一个基因的表达受多种表达元件调控,有启动子,增强子/沉默子,5’UTR,3’UTR,转录因子,microRNA等,当我们需要验证其具体功能,如启动子的活性,5’UTR和3’UTR是否影响基因的表达,转录因子对启动子是激活还是抑制,microRNA在靶基因3UTR上的结合位点,一段特定序列是否有增强子/沉默子功能时,萤火虫荧光素酶报告基因就是很好的一个用来验证功能的工具。
今天就以pGL3 promoter和pGL3 Basic两个载体来简单说明如何验证这些表达元件的功能,这两个载体都带有萤火虫荧光素酶报告基因,区别是pGL3 promoter在萤火虫荧光素酶报告基因上游有SV40启动子,而pGL3 Basic则只有萤火虫荧光素酶报告基因。请大家一定要注意待研究元件相对于萤火虫荧光素酶基因的位置,位置不同,功能不同。
1、 启动子转录活性/转录因子结合位点验证
启动子转录活性对于一个基因表达至关重要,通常做法是:预测启动子序列,默认取转录起始位点上游2000bp作为可能的启动子,将预测得到的序列构建到pGL3 Basic载体萤火虫荧光素酶报告基因的上游,通过报告基因判断启动子活性。与启动子形影不离的就是转录因子的,转录因子对于基因的表达也很关键。我们获得启动子序列后,需要通过专门的软件来预测转录因子在启动子区上的结合位点,根据consensus sequence序列进行突变设计,然后通过于突变缺失组对比,判断转录因子的功能以及在启动子上的结合位点。
2、 microRNA结合位点验证
对于编码基因而言,通常认为microRNA是通过结合到编码基因的3‘UTR来发挥作用。具体做法是:使用专门的网站比如targetscan进行编码基因于3’UTR结合位点预测,获得可能的结合位点后,结合位点上下游延伸100bp左右的序列,将序列构建到pGL3 promoter载体萤火虫荧光素酶报告基因下游。根据萤火虫荧光素酶报告基因判断microRNA是否对编码基因有调控作用。一般做法:同时构建结合位点相应的突变型序列质粒,野生型质粒和突变型质粒做对比。
3、 5’UTR和3’UTR功能验证
对于一个编码基因,通常都会有5’UTR和3‘UTR,有些编码基因他们的5’UTR和(或)3‘UTR可能会对基因的表达有影响。5’UTR具体做法是:将编码基因的5’UTR构建到pGL3 promoter载体萤火虫荧光素酶报告基因的上游,SV40启动子下游,通过这种结构来判断5UTR’对基因表达的影响。而对于3’UTR具体做法是:将编码基因的3’UTR构建到
或者3’UTR构建到pGL3 promoter载体萤火虫荧光素酶报告基因的下游,通过这种结构来预测3’UTR的功能,这里的3’UTR通常都是全长。提供一篇文献Med Sci (Basel). 2017 Dec 22;6(1). pii: E2.The ODC 3'-Untranslated
Region and 5'-Untranslated Region Contain cis-Regulatory Elements: Implications
for Carcinogenesis参考。
4、 增强子/沉默子功能验证
增强子/沉默子功能验证的通常做法是:将增强子/沉默子构建到pGL3 promoter载体SV40启动子的上游,如果确实有增强子或者沉默子功能,那就会影响SV40启动子的活性,通过这种结构来验证功能。
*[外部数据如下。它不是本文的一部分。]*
(* ===== verification/LoopProps.v ===== *)
(** Properties of whole runs of the agent loop: bounds, safety, and what its
    success means. *)
From S2P Require Import Prelude Enums PyValue Sanitization Goals Plans Tools AuditTrail Memory Evaluator Causal Egress Policy Approval Gates Transactions Planner AgentLoop Fixtures TxInvariants TxSafety TxRollback TxOutcome TxProps PlannerProps EvaluatorProps AuditProps LoopTheory.

(** The steps of the plans a run has executed. *)
Definition steps_run (plans : list TransactionPlan) : nat := sum_list_with (fun p => length (p_steps p)) plans.
Definition stop_reasons : list string :=
  idle_reasons ++ ["goal_succeeded"; "goal_blocked"; "goal_failed"; "max_iterations_reached"].

Lemma achieved_core `{PyRuntime} g g' fs p : goal_core g = goal_core g' -> goal_achieved g fs p <-> goal_achieved g' fs p.
Proof. intros [= _ E1 E2]. unfold goal_achieved, unreadable. by rewrite E1, E2. Qed.

Section loop.
Context `{PyRuntime} `{JsonSchemaValidator} {X G P R : Type}.
Context (tm : TransactionManager X G) (planner_config : PlannerConfig).
Context (provider : ProposalProvider X P) (store : option (RuntimeStore R)).
Context (evaluators : EvaluatorRegistry) (cfg : AgentLoopConfig) (g0 : Goal).
Implicit Types s : LState X G P R.
Implicit Types v : LoopVars.

(** ** The invariant of the loop's variables, in the state [s] *)

Definition vars_succeeded v : bool :=
  match lv_evaluation v with
  | Some e => bool_decide (ge_status e = EV_SUCCEEDED)
  | None => bool_decide (g_status (lv_goal v) = G_SUCCEEDED)
  end.
Definition unfinished : Prop := g_status g0 <> G_SUCCEEDED.
Record vars_ok v s : Prop := {
  vk_core : goal_core (lv_goal v) = goal_core g0;
  vk_calls : lv_tool_calls v = Z.of_nat (steps_run (lv_plans v));
  vk_budget : in_budget cfg v 0;
  vk_analyses : (Z.of_nat (length (lv_analyses v)) <= max_replans cfg)%Z;
  vk_none : lv_plans v = [] -> lv_evaluation v = None /\ lv_goal v = g0;
  vk_eval : if use_goal_evaluator cfg
    then lv_plans v <> [] -> exists g p e, goal_core g = goal_core g0 /\ lv_progress v = Some p /\
      lv_evaluation v = Some e /\ evaluate evaluators g (t_world (l_tx s)) (Some p) = Ok e
    else lv_evaluation v = None;
}.
(** The loop goes on, or ends for the reason [why]. *)
Record going v s : Prop := {
  go_ok : vars_ok v s;
  go_replans : lv_replans v = Z.of_nat (length (lv_analyses v));
  go_open : unfinished -> vars_succeeded v = false;
}.
Record ended v why s : Prop := {
  en_ok : vars_ok v s;
  en_reason : why ∈ stop_reasons;
  en_success : unfinished -> vars_succeeded v = true <-> why = "goal_succeeded";
}.

Lemma vars_ok_still v s s' : still s s' -> vars_ok v s -> vars_ok v s'.
Proof. intros K [? ? ? ? ? E]. split; try done. by rewrite (st_world _ _ K). Qed.
Lemma vars_ok_pending v ps s : vars_ok v s -> vars_ok (set_pending ps v) s.
Proof. by intros [? ? ? ? ? ?]. Qed.
Lemma going_pending v ps s : going v s -> going (set_pending ps v) s.
Proof. intros [? ? ?]. split; [by apply vars_ok_pending|done|done]. Qed.
Lemma vars_ok_analysed v a s :
  vars_ok v s -> lv_replans v = Z.of_nat (length (lv_analyses v)) -> (lv_replans v < max_replans cfg)%Z ->
  vars_ok (add_analysis a v) s.
Proof. intros [? ? ? ? ? ?] Hr Hl. split; try done. simpl. rewrite length_app. simpl. lia. Qed.
Lemma vars_ok_counted v s : vars_ok v s -> vars_ok (count_replan v) s.
Proof. by intros [? ? ? ? ? ?]. Qed.

(** A repair is asked for at most [max_replans] times. *)
Lemma replan_outcome_ok v why o s :
  vars_ok v s -> lv_replans v = Z.of_nat (length (lv_analyses v)) -> why ∈ stop_reasons ->
  (unfinished -> vars_succeeded v = true <-> why = "goal_succeeded") -> replan_outcome cfg v why o ->
  match o with Next v' => going v' s | Stop v' w => ended v' w s end.
Proof.
  intros Hv Hr Hw Hs [|a Hl|a ps Hl|a ps Hl _ Hne].
  - by split.
  - split; [by apply vars_ok_analysed|done|done].
  - split; [by apply vars_ok_pending, vars_ok_counted, vars_ok_analysed|done|done].
  - split; [by apply vars_ok_pending, vars_ok_counted, vars_ok_analysed| |].
    + simpl. rewrite length_app. simpl. lia.
    + intros Hu. apply not_true_is_false. intros Ht. by apply Hne, Hs.
Qed.
Lemma evaluation_stop_success e : evaluation_stop_reason e = Some "goal_succeeded" <-> ge_status e = EV_SUCCEEDED.
Proof. unfold evaluation_stop_reason. by destruct (ge_status e). Qed.
Lemma goal_stop_success g : goal_stop_reason g = Some "goal_succeeded" <-> g_status g = G_SUCCEEDED.
Proof. unfold goal_stop_reason. by destruct (g_status g). Qed.
Lemma evaluation_stop_reasons e why : evaluation_stop_reason e = Some why -> why ∈ stop_reasons.
Proof. unfold evaluation_stop_reason. destruct (ge_status e); intros [= <-]; set_solver. Qed.
Lemma goal_stop_reasons g why : goal_stop_reason g = Some why -> why ∈ stop_reasons.
Proof. unfold goal_stop_reason. destruct (g_status g); intros [= <-]; set_solver. Qed.

Lemma acted_ok c v v1 why s s' :
  going v s -> goal_core (p_goal (pc_plan c)) = goal_core (lv_goal v) ->
  in_budget cfg v (length (p_steps (pc_plan c))) -> acted evaluators cfg (t_world (l_tx s')) c v v1 why ->
  vars_ok v1 s' /\ lv_replans v1 = Z.of_nat (length (lv_analyses v1)) /\
  (vars_succeeded v1 = true <-> why = Some "goal_succeeded") /\ (forall w, why = Some w -> w ∈ stop_reasons).
Proof.
  intros [Hv Hr Ho] Hc Hb [Ac (ex & Ap & As) At [Ar Aa] Ae]. split_and!.
  - split.
    + rewrite Ac, Hc. apply Hv.
    + rewrite At, Ap, (vk_calls _ _ Hv). unfold steps_run. rewrite sum_list_with_app. simpl. rewrite As. lia.
    + unfold in_budget in *. rewrite At. destruct (al_max_tool_calls cfg); [lia|done].
    + rewrite Aa. apply Hv.
    + rewrite Ap. by destruct (lv_plans v).
    + pose proof (vk_eval _ _ Hv) as He. destruct (use_goal_evaluator cfg).
      * intros _. destruct Ae as (g & p & e & Hg & Hp & Hev & He' & _). exists g, p, e. split_and!; [|done|done|done].
        rewrite Hg, Hc. apply Hv.
      * destruct Ae as [-> _]. done.
  - rewrite Ar, Aa. exact Hr.
  - pose proof (vk_eval _ _ Hv) as He. unfold vars_succeeded. destruct (use_goal_evaluator cfg).
    + destruct Ae as (g & p & e & _ & _ & -> & _ & ->). rewrite evaluation_stop_success. apply bool_decide_eq_true.
    + destruct Ae as [-> ->]. rewrite He, goal_stop_success. apply bool_decide_eq_true.
  - destruct (use_goal_evaluator cfg).
    + destruct Ae as (g & p & e & _ & _ & _ & _ & ->). intros w. apply evaluation_stop_reasons.
    + destruct Ae as [_ ->]. intros w. apply goal_stop_reasons.
Qed.

(** ** One iteration, and all of them *)

Definition vars_of (o : outcome) : LoopVars := match o with Next v => v | Stop v _ => v end.
Lemma replan_same v why o : replan_outcome cfg v why o ->
  lv_tool_calls (vars_of o) = lv_tool_calls v /\ lv_plans (vars_of o) = lv_plans v.
Proof. by intros [| | |]. Qed.

(** From [v] and [s], [k] more steps have run and at most [n] more plans. *)
Record progressed (n k : nat) v v' : Prop := {
  pg_calls : lv_tool_calls v' = (lv_tool_calls v + Z.of_nat k)%Z;
  pg_plans : length (lv_plans v') <= n + length (lv_plans v);
}.
Definition outcome_ok (o : outcome) s : Prop := match o with Next v => going v s | Stop v why => ended v why s end.
Lemma turn_ok v s r s' :
  going v s -> turn tm evaluators cfg v s r s' ->
  exists k, in_budget cfg v k /\ ran (goal_permits tm (goal_id g0)) k s s' /\
    forall o, r = Ok o -> outcome_ok o s' /\ progressed 1 k v (vars_of o).
Proof.
  intros Hg Ht. pose proof (go_ok _ _ Hg) as Hv. pose proof (vk_budget _ _ Hv) as Hb.
  assert (Hid : goal_id (lv_goal v) = goal_id g0).
  { pose proof (vk_core _ _ Hv) as Hc. by apply (f_equal (fun x => x.1.1)) in Hc. }
  assert (Hnone : forall v' : LoopVars, lv_tool_calls v' = lv_tool_calls v -> lv_plans v' = lv_plans v -> progressed 1 0 v v').
  { intros v' E1 E2. split; rewrite ?E1, ?E2; lia. }
  destruct Ht as [e s' K|why s' Hw K|o s' K Ho|c r s' Hc Hbc Hr Ho].
  - exists 0. split_and!; [done|by apply still_ran|done].
  - exists 0. split_and!; [done|by apply still_ran|]. intros o [= <-]. split; [|by apply Hnone].
    split; [by eapply vars_ok_still|apply elem_of_app; by left|].
    intros Hu. rewrite (go_open _ _ Hg Hu). split; [done|]. intros ->. set_solver.
  - exists 0. split_and!; [done|by apply still_ran|]. intros o' [= <-]. pose proof (replan_same _ _ _ Ho) as [E1 E2].
    split; [|by apply Hnone]. eapply replan_outcome_ok in Ho; [exact Ho|by eapply vars_ok_still|apply Hg|set_solver|].
    intros Hu. by rewrite (go_open _ _ Hg Hu).
  - exists (length (p_steps (pc_plan c))). rewrite <-Hid. split_and!; [done|done|].
    intros o ->. destruct (Ho o eq_refl) as (v1 & why & Ha & Hafter).
    pose proof (acted_ok c v v1 why s s' Hg Hc Hbc Ha) as (Hv1 & Hr1 & Hs1 & Hw1).
    assert (Hp : progressed 1 (length (p_steps (pc_plan c))) v v1).
    { destruct (ac_plans _ _ _ _ _ _ _ Ha) as (ex & Ep & _). split; [by apply Ha|]. rewrite Ep, length_app. simpl. lia. }
    unfold after_acting in Hafter. destruct why as [w|].
    + pose proof (replan_same _ _ _ Hafter) as [E1 E2]. split.
      * eapply replan_outcome_ok in Hafter; [exact Hafter|done|done|by apply Hw1|].
        intros _. rewrite Hs1. split; [by intros [= ->]|by intros ->].
      * destruct Hp as [P1 P2]. split; congruence.
    + subst o. split; [|exact Hp]. split; [done|done|]. intros _. apply not_true_is_false. by rewrite Hs1.
Qed.
Lemma iterations_ok n i v s :
  rules_ok (tm_policy tm) -> going v s ->
  let m := iterations tm planner_config provider store evaluators cfg n i v s in
  exists k, in_budget cfg v k /\ ran (goal_permits tm (goal_id g0)) k s (snd m) /\
    forall v' why, fst m = Ok (v', why) -> ended v' why (snd m) /\ progressed n k v v'.
Proof.
  intros Hr. cbv zeta. revert i v s. induction n as [|n IH]; intros i v s Hg; simpl.
  { exists 0. split_and!; [by apply (vk_budget _ s), Hg|by apply still_ran|]. intros v' why [= <- <-]. split; [|split; lia].
    split; [by apply Hg|set_solver|]. intros Hu. by rewrite (go_open _ _ Hg Hu). }
  pose proof (iterate_turn tm planner_config provider store evaluators cfg i v s Hr) as Ht. cbv zeta in Ht.
  apply turn_ok in Ht as (k & Hb & Hran & Ho); [|by apply going_pending]. unfold bind.
  destruct (iterate tm planner_config provider store evaluators cfg i v s) as [[o|e] s1]; simpl in *;
    [|by exists k].
  destruct (Ho o eq_refl) as [Hok [P1 P2]]. destruct o as [v1|v1 why]; simpl in *.
  - destruct (IH (i + 1)%Z v1 s1 Hok) as (k' & Hb' & Hran' & Hend). exists (k + k'). split_and!.
    + unfold in_budget in *. destruct (al_max_tool_calls cfg); [lia|done].
    + by eapply ran_trans.
    + intros v' why Hf. destruct (Hend v' why Hf) as [He [Q1 Q2]]. split; [done|]. split; lia.
  - exists k. split_and!; [done|done|]. intros v' w [= <- <-]. split; [done|]. split; [done|lia].
Qed.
5、 效应元件(response element)功能验证
转录因子效应元件的序列通常都是很短的一段碱基序列,比如p53效应元件,NFkB效应元件。通常做法是:构建这段序列的多个重复,然后后面接一个miniCMV(minimal CMV (miniCMV) promoter is a
low expression synthetic promoter in mammalian cells),然后构建到pGL3 Basic载体萤火虫荧光素酶报告基因的上游进行功能验证。
那萤火虫荧光素酶报告基因还有其他用法吗?答案肯定是:当然有!!这些我认为是比较高大上一些,举例:
1、 萤火虫荧光素酶报告基因做示踪标记干细胞,将目的基因与萤火虫荧光素酶基因融合融合表达,做成转基因小鼠,进行干细胞移植。
2、 用萤火虫荧光素酶报告基因做活体成像来做药效学评价,特别是在抗肿瘤新药研究中应用较多。
3、 类似于荧光蛋白,将荧光素酶基因的C端和N端分别连在两个不同的蛋白质上,若两个蛋白质相互作用,则用成像技术研究活体动物体内他们的相互作用。